Iraya tiene sueño.
Hoy se ha levantado muy temprano para entrar al gran hotel en el que está haciendo las prácticas de la carrera: estudia el grado en gestión de turismo sostenible, el más demandado de todos en la Universidad de La Laguna. Y su esfuerzo está mereciendo la pena y siendo recompensado, porque este hotel no es como los demás. Sobre todo, no es como los hoteles del pasado, esos mamotretos a pie de playa en los que se hacinaban miles y millones de turistas como en latas de sardinas; ahora las cosas han cambiado.
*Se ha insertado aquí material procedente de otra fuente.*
Lemma send_cached_prefix respond activity frames : ∀ st,
  Forall (λ f, f ≠ []) frames →
  match send_cached respond activity frames st with
  | Returns (r, st') =>
    ∃ sent rest, sent_bytes (log st') = sent_bytes (log st) ++ sent ∧ concat frames = sent ++ rest ∧
      (is_ok r = true → rest = [])
  | Panics => False
  | Blocks => True
  end.
Proof.
  induction frames as [|f frames IH]; intros st Hne.
  - exists [], []. rewrite app_nil_r. done.
  - inversion Hne as [|? ? Hf Hne']; subst. cbn [send_cached].
    pose proof (send_grpc_data_prefix respond f false st Hf) as Hs.
    destruct (send_grpc_data respond f false st) as [[[[]|e] st1]| |]; cbn [mbind outcome_bind]; [| |done..].
    + destruct Hs as (chunks & _ & Hc & Hlog). specialize (IH (Pump.mark activity st1) Hne').
      destruct (send_cached _ _ _ _) as [[r st']| |]; [|done..].
      destruct IH as (sent & rest & Hsent & Hcat & Hr). exists (f ++ sent), rest. rewrite sent_bytes_mark in Hsent.
      rewrite Hsent, Hlog, sent_bytes_app, sent_bytes_sends, Hc. cbn [concat]. rewrite Hcat, <- !(assoc_L (++)). done.
    + destruct Hs as (chunks & _ & (rest & Hd & _) & Hlog).
      exists (concat chunks), (rest ++ concat frames).
      rewrite Hlog, sent_bytes_app, sent_bytes_sends. cbn [concat]. rewrite Hd, <- !(assoc_L (++)). done.
Qed.

(** The request pump of the fast path, from any state of the reader. *)
Lemma fast_pump_prefix respond cs fin buf activity st :
  match grpc_frames_to_grpc_with_activity respond (mkReader (receive cs fin) buf) activity st with
  | Returns (r, st') => ∃ sent rest, sent_bytes (log st') = sent_bytes (log st) ++ sent ∧ buf ++ concat cs = sent ++ rest ∧
      (is_ok r = true → sent = concat (split_frames (buf ++ concat cs)).1)
  | Panics => False
  | Blocks => True
  end.
Proof.
  unfold grpc_frames_to_grpc_with_activity. rewrite while_frames_receive by apply reader_fuel.
  destruct (split_frames_prefix (buf ++ concat cs)) as (tail & Hcat & Hne).
  destruct (split_frames (buf ++ concat cs)) as [frames e]. cbn [fst snd] in *.
  pose proof (grpc_frames_run respond activity (frames_result e fin) frames st Hne) as Hrun.
  destruct (run_frames _ _ _ st) as [[[[]|err] st1]| |]; cbn [mbind outcome_bind]; [| |done..].
  - destruct Hrun as (sent & rest & Hsent & Hs & [[_ ->]|]); [|done].
    destruct (send_empty respond true st1) as (r & st2 & -> & Hst2). cbn [mbind outcome_bind].
    rewrite app_nil_r in Hs. subst sent. exists (concat frames), tail. by rewrite Hst2.
  - destruct Hrun as (sent & rest & Hsent & Hs & _). exists sent, (rest ++ tail).
    rewrite Hcat, Hs, <- (assoc_L (++)). done.
Qed.

Section Routing_properties.
Context {Uri V SendRequest ResponseFuture SendStream TfoStream : Type} `{Authenticator V} (h2_display : h2_error → string).
Implicit Types (out : outside (Uri := Uri) (SendRequest := SendRequest) (ResponseFuture := ResponseFuture) (SendStream := SendStream) (TfoStream := TfoStream))
  (v : Validator Uri V).

Lemma cached_frames_filled cs fin cached auth r :
  read_initial_auth (new_reader (receive cs fin)) = (Returns (Ok (cached, auth)), r) → Forall (λ f, f ≠ []) cached.
Proof.
  intros (cs' & buf' & p & -> & _ & _ & _ & Hcat & Hsplit)%read_initial_auth_Ok.
  destruct (split_frames_prefix (concat cs)) as (_ & _ & Hne). rewrite Hsplit in Hne. by apply Forall_app in Hne as [? _].
Qed.

(** The fast path never panics, and forwards from the first byte on. *)
Lemma fast_relay_sends out cs fin cached auth r upstream idle_timeout start :
  read_initial_auth (new_reader (receive cs fin)) = (Returns (Ok (cached, auth)), r) →
  let run := relay_grpc_to_grpc_fast h2_display out r cached upstream idle_timeout start in
  ended run ≠ Panics ∧
  match sent run with
  | Returns effects => sent_bytes effects `prefix_of` concat cs
  | Panics => False
  | Blocks => True
  end.
Proof.
  intros Hread. pose proof (cached_frames_filled _ _ _ _ _ Hread) as Hne.
  apply read_initial_auth_Ok in Hread as (cs' & buf' & p & -> & _ & _ & _ & Hcat & Hsplit).
  unfold relay_grpc_to_grpc_fast. destruct (open_grpc_tunnel _ _ _) as [calls0 [tun|e]]; [|by split; [|apply prefix_nil]].
  set (activity := bool_decide (is_Some idle_timeout)).
  pose proof (send_cached_prefix (respond (to_grpc out)) activity cached (mkIo [] (capacity (to_grpc out))) Hne) as Hc.
  destruct (send_cached _ _ _ _) as [[[[]|e] st]| |]; [| |done|by split; [|apply prefix_nil]].
  2: { split; [done|]. destruct Hc as (s & rest & Hs & Hcs & _). simpl. rewrite Hs, Hcat, Hcs. simpl.
       rewrite <- (assoc_L (++)). by apply prefix_app_r. }
  destruct Hc as (s & rest & Hs & Hcs & Hr). rewrite (Hr eq_refl), app_nil_r in Hcs. simpl in Hs. rewrite <- Hcs in Hs. clear s Hcs Hr.
  pose proof (fast_pump_prefix (respond (to_grpc out)) cs' fin buf' activity st) as Hp.
  unfold relay_from_spawn. set (t1 := grpc_frames_to_grpc_with_activity _ _ _ st) in *.
  assert (∀ done n, match task_effects done (length (log st)) n t1 with
    | Returns effects => sent_bytes effects `prefix_of` concat cs | Panics => False | Blocks => True end) as Ht.
  { intros d n. unfold task_effects. destruct t1 as [[r st']| |]; simpl; [|done..].
    destruct Hp as (s & rest' & Hst' & Hrest & _).
    assert (sent_bytes (log st') `prefix_of` concat cs) as Hpre.
    { rewrite Hst', Hs, Hcat, Hrest. exists rest'. by rewrite !(assoc_L (++)). }
    destruct d; [done|]. etrans; [apply sent_bytes_take|done]. }
  destruct (await_grpc_response_headers _ _ _ _) as [hc [body|e]]; (split; [|apply Ht]); [|done]. by destruct (wait_grpc_relay _ _ _).
Qed.

(** C26. Frames read to find the Auth ID are not lost: on the fast path, the
    upstream is sent a prefix of the bytes of the request stream, from its
    first byte on, and all of its complete frames when the pump succeeds. *)
Theorem fast_relay_forwards out cs fin cached auth r upstream idle_timeout start
    (Hread : read_initial_auth (new_reader (receive cs fin)) = (Returns (Ok (cached, auth)), r)) :
  match sent (relay_grpc_to_grpc_fast h2_display out r cached upstream idle_timeout start) with
  | Returns effects => sent_bytes effects `prefix_of` concat cs
  | Panics => False
  | Blocks => True
  end ∧
  ∀ activity st st',
    send_cached (respond (to_grpc out)) activity cached (mkIo [] (capacity (to_grpc out))) = Returns (Ok tt, st) →
    grpc_frames_to_grpc_with_activity (respond (to_grpc out)) r activity st = Returns (Ok tt, st') →
    sent_bytes (log st') = concat (split_frames (concat cs)).1.
Proof.
  split; [exact (proj2 (fast_relay_sends _ _ _ _ _ _ _ _ _ Hread))|].
  pose proof (cached_frames_filled _ _ _ _ _ Hread) as Hne.
  apply read_initial_auth_Ok in Hread as (cs' & buf' & p & -> & _ & _ & _ & Hcat & Hsplit).
  intros activity st st' Hst Hst'.
  pose proof (send_cached_prefix (respond (to_grpc out)) activity cached (mkIo [] (capacity (to_grpc out))) Hne) as Hc.
  rewrite Hst in Hc. destruct Hc as (s & rest & Hs & Hcs & Hr). rewrite (Hr eq_refl), app_nil_r in Hcs. simpl in Hs. rewrite <- Hcs in Hs. clear s Hcs Hr.
  pose proof (fast_pump_prefix (respond (to_grpc out)) cs' fin buf' activity st) as Hp. rewrite Hst' in Hp.
  destruct Hp as (s & rest' & Hs' & _ & Hok). rewrite Hs', Hs, (Hok eq_refl), Hsplit. simpl. by rewrite concat_app.
Qed.

(** C16. Nobody unauthenticated reaches an upstream: a relay of a gRPC request
    starts only for the upstream of the first user that accepts the Auth ID
    read from the request's own bytes, over that upstream's transport; any
    other peer gets nothing but the end of the response stream. *)
Theorem relay_request_authenticates out v idle_timeout now n drain_n drain_len request_body :
  match relay_request h2_display out v idle_timeout now n drain_n drain_len request_body with
  | Returns (Unauthenticated response) =>
    ∃ r st, response = Returns (r, st) ∧ (log st = [] ∨ log st = [SendData [] true])
  | Returns (Fast upstream run) =>
    ∃ cached auth_id reader, (read_initial_auth (new_reader request_body)) = (Returns (Ok (cached, auth_id)), reader) ∧
      match_auth_id v now auth_id = Some upstream ∧ from_transport (transport upstream) = GrpcOutbound ∧
      run = relay_grpc_to_grpc_fast h2_display out reader cached upstream idle_timeout now
  | Returns (ViaCore upstream run) =>
    ∃ cached auth_id reader, (read_initial_auth (new_reader request_body)) = (Returns (Ok (cached, auth_id)), reader) ∧
      match_auth_id v now auth_id = Some upstream ∧ from_transport (transport upstream) = TcpOutbound ∧
      run = relay_grpc_via_core h2_display out reader cached upstream auth_id idle_timeout now
  | Panics | Blocks => True
  end.
Proof.
  unfold relay_request, with_timeout.
  destruct (read_initial_auth (new_reader request_body)) as [o r1] eqn:Hread.
  assert (∀ reader : GrpcFrameReader, match
    (_ ← drain_grpc_request drain_len drain_n reader;
     Returns (Unauthenticated (Uri := Uri) (send_grpc_data (to_inbound out) [] true (mkIo [] (inbound_capacity out)))))
    with
    | Returns (Unauthenticated response) =>
      ∃ r st, response = Returns (r, st) ∧ (log st = [] ∨ log st = [SendData [] true])
    | Returns _ => False | _ => True end) as Hrefuse.
  { intros reader. destruct (drain_grpc_request _ _ _); simpl; [|done..]. unfold perform.
    destruct (to_inbound out _ _); simpl; eexists _, _; (split; [done|]); auto. }
  destruct (consumed _ r1 <=? n)%nat.
  - destruct o as [[[cached auth]|e]| |]; cbn [fmap outcome_fmap mbind outcome_bind]; [| |done..].
    2: { specialize (Hrefuse r1). destruct (_ ≫= _) as [[]| |]; done. }
    destruct (match_auth_id v now auth) as [u|] eqn:Hm.
    2: { specialize (Hrefuse r1). destruct (_ ≫= _) as [[]| |]; done. }
    destruct (transport u) eqn:Ht; exists cached, auth, r1; split_and!; try done; by rewrite Ht.
  - destruct (read_initial_auth (mkReader _ (reader_buf (new_reader request_body)))) as [o2 r2]. cbn [mbind outcome_bind].
    match goal with |- context [drain_grpc_request _ _ ?rd] => specialize (Hrefuse rd) end.
    destruct (_ ≫= _) as [[]| |]; done.
Qed.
El hotel respeta la arquitectura tradicional del Puerto de la Cruz, y está compuesto por múltiples edificios, casitas bajas o de pocas alturas como eran las antiguas de pescadores. No se acerca demasiado a la línea de costa, lo que además sería un suicidio con la subida del nivel del mar; cuida de no interferir en los ecosistemas locales, ni terrestres ni marinos, y su consumo de energía es totalmente renovable. Predican con el ejemplo; uno de los mejores gestores turísticos es el jefe de las prácticas de Iraya, y a ella le apasiona aprender de él.
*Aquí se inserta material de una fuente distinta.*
(* ===== verification/Bridge.v ===== *)
(** * The tasks of [relay_grpc_via_core] (src/relay/inbound/grpc.rs)

    A request that is relayed over TCP runs as three tasks and the handler
    that selects between them: the decoder writes the request's bytes into one
    bounded pipe, the relay reads them from one side of a [SplitDuplex] and
    writes its reply into the other, and the encoder reads the reply from the
    second pipe.  [Inbound.relay_grpc_via_core] gives what each of them does;
    here they run together, one step from one suspension point to the next, with
    the pipes' 64 KiB between them, and the handler aborts and awaits them as
    [Inbound.core_select] says. *)

From S2P Require Import Prelude RustStr RustNet Config Auth Validator Activity Varint Frame Pump Pool Outbound Inbound.

(** ** One direction of [tokio::io::duplex] *)

(** [buffered] bytes of at most [max_buf_size], and whether either end is gone or
    the writing end was shut down. *)
Class DuplexOps (P : Type) := {
  duplex : Z → P;
  buffered : P → list byte;
  max_buf_size : P → Z;
  is_closed : P → bool;
  poll_read : nat → P → poll (list byte) * P;
  poll_write : list byte → P → poll nat * P;
  poll_flush : P → poll unit * P;
  poll_shutdown : P → poll unit * P;
  drop_end : P → P
}.

(** What tokio documents: a write waits only while the buffer is full, and fails
    once the pipe is closed; a read waits only while the buffer is empty and
    the pipe open, and reads the end of the stream after the last byte. *)
Class DuplexLaws (P : Type) `{DuplexOps P} := {
  duplex_spec n : buffered (duplex n) = [] ∧ max_buf_size (duplex n) = n ∧ is_closed (duplex n) = false;
  poll_read_spec n p : (0 < n)%nat →
    let '(r, p') := poll_read n p in
    is_closed p' = is_closed p ∧ max_buf_size p' = max_buf_size p ∧
    match r with
    | Pending => buffered p = [] ∧ is_closed p = false ∧ buffered p' = buffered p
    | Ready (Ok c) => (length c ≤ n)%nat ∧ buffered p = c ++ buffered p' ∧ (c = [] → buffered p = [] ∧ is_closed p = true)
    | Ready (Err _) => False
    end;
  poll_write_spec b p : b ≠ [] →
    let '(r, p') := poll_write b p in
    is_closed p' = is_closed p ∧ max_buf_size p' = max_buf_size p ∧
    match r with
    | Pending => (max_buf_size p ≤ zlen (buffered p))%Z ∧ is_closed p = false ∧ buffered p' = buffered p
    | Ready (Ok n) => is_closed p = false ∧ (0 < n ≤ length b)%nat ∧ buffered p' = buffered p ++ take n b ∧
        (zlen (buffered p') ≤ max_buf_size p)%Z
    | Ready (Err _) => is_closed p = true ∧ buffered p' = buffered p
    end;
  poll_flush_spec p : poll_flush p = (Ready (Ok tt), p);
  poll_shutdown_spec p : let '(r, p') := poll_shutdown p in
    r = Ready (Ok tt) ∧ buffered p' = buffered p ∧ max_buf_size p' = max_buf_size p ∧ is_closed p' = true;
  drop_end_spec p : buffered (drop_end p) = buffered p ∧ max_buf_size (drop_end p) = max_buf_size p ∧ is_closed (drop_end p) = true
}.

(** An instance, for the examples. *)
Record ToyPipe := { toy_bytes : list byte; toy_max : Z; toy_closed : bool }.
#[export] Instance toy_duplex : DuplexOps ToyPipe := {
  duplex n := {| toy_bytes := []; toy_max := n; toy_closed := false |};
  buffered := toy_bytes;
  max_buf_size := toy_max;
  is_closed := toy_closed;
  poll_read n p :=
    match toy_bytes p with
    | [] => (if toy_closed p then Ready (Ok []) else Pending, p)
    | l => (Ready (Ok (take n l)), {| toy_bytes := drop n l; toy_max := toy_max p; toy_closed := toy_closed p |})
    end;
  poll_write b p :=
    if toy_closed p then (Ready (Err (EIo false)), p)
    else
      let room := Z.to_nat (toy_max p - zlen (toy_bytes p)) in
      if (room =? 0)%nat then (Pending, p)
      else (Ready (Ok (Nat.min room (length b))),
            {| toy_bytes := toy_bytes p ++ take (Nat.min room (length b)) b; toy_max := toy_max p; toy_closed := false |});
  poll_flush p := (Ready (Ok tt), p);
  poll_shutdown p := (Ready (Ok tt), {| toy_bytes := toy_bytes p; toy_max := toy_max p; toy_closed := true |});
  drop_end p := {| toy_bytes := toy_bytes p; toy_max := toy_max p; toy_closed := true |}
}.

#[export] Instance toy_duplex_laws : DuplexLaws ToyPipe.
Proof.
  split; try done.
  - intros n [[|b l] m c] Hn; cbn [poll_read toy_duplex toy_bytes toy_closed is_closed max_buf_size buffered toy_max]; [destruct c; split_and!; try done; simpl; lia|].
    rewrite take_drop, length_take. split_and!; try done; [lia|]. by destruct n; [lia|].
  - intros b [l m c] Hb. cbn [poll_write toy_duplex toy_bytes toy_closed is_closed max_buf_size buffered toy_max].
    destruct c; [done|]. assert (0 < length b)%nat by (destruct b; [done|simpl; lia]).
    unfold zlen in *. destruct (Nat.eqb_spec (Z.to_nat (m - Z.of_nat (length l))) 0) as [Hroom|Hroom]; cbn; split_and!; try done; try lia.
    rewrite length_app, length_take. lia.
Qed.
Así que, aunque tenga sueño, Iraya se toma un café y se dispone a recibir al grupo de visitantes que vienen hoy para hacer una visita guiada a la ciudad. El jefe les enseñará a los turistas el lugar, y a ella le enseñará cómo conseguir que un tour así sea perfectamente compatible con la vida local, con los vecinos del Puerto de la Cruz y con su fauna y flora, con disfrutar las maravillas que puede ofrecerles la isla a los viajeros y con respetarla siempre.
—Ahí vienen —le avisa el jefe—. Es un grupo pequeño, son siete personas y vienen de Lleida.
Son chicos jóvenes, y parece que están encantados con la isla. El jefe de Iraya les ofrece una visita por el Puerto de la Cruz, por el centro y la playa, y después por la tarde una excursión a La Orotava.
—Bueno, cuéntenme —les dice Iraya, mientras bajan por una cuestecita empedrada hacia el mar—. ¿Cómo se llaman? ¿Por qué decidieron venir aquí, a nuestra isla?
Uno de los turistas la mira con unos ojos azules, azulísimos.
—Siempre había tenido ganas de venir. El sol, el mar, el color de la arena… Nunca había visto nada tan hermoso.
Y lo dice mirándola a ella, a Iraya, fijamente. No puede evitar ponerse roja, ¿por qué? ¿Por este chico al que no conoce de nada, pero que siente como si lo conociera de algo? Aunque ella nunca ha estado en Lleida, y él es la primera vez que pisa Tenerife…
El jefe está explicando cómo es mucho mejor que vengan grupos pequeños de turistas, o menos gente en general, pero que la calidad de la visita sea mayor, a que vengan cruceros inmensos abarrotados a masificar las islas. Cuenta que prefiere ofrecer mejores servicios y que los visitantes acaben satisfechos —y la ciudad también— a tirar los precios y vender viajes cutres que no dejan buen sabor de boca a ninguna de las dos partes. Lo que quiere es que sea una buena experiencia, y eso solo se consigue tratando a los turistas como personas, no como números.
Iraya intenta prestar atención, pero se distrae con un par de ojos azules.
—Perdona, ¿te llamas Jordi?
—Sí —se ríe el chico—. ¿Qué, es porque soy catalán?
—¡No, no, por Dios! Es que… Tengo la sensación de que te conozco de antes. O de otro sitio, ¿pero dónde? ¿De un universo alternativo? —dice Iraya, y se ríe también.
—¡Puede ser! —contesta Jordi—. No me extrañaría. Después de haber visto esta sonrisa que tienes, ¡creo que la buscaría en todos los universos posibles!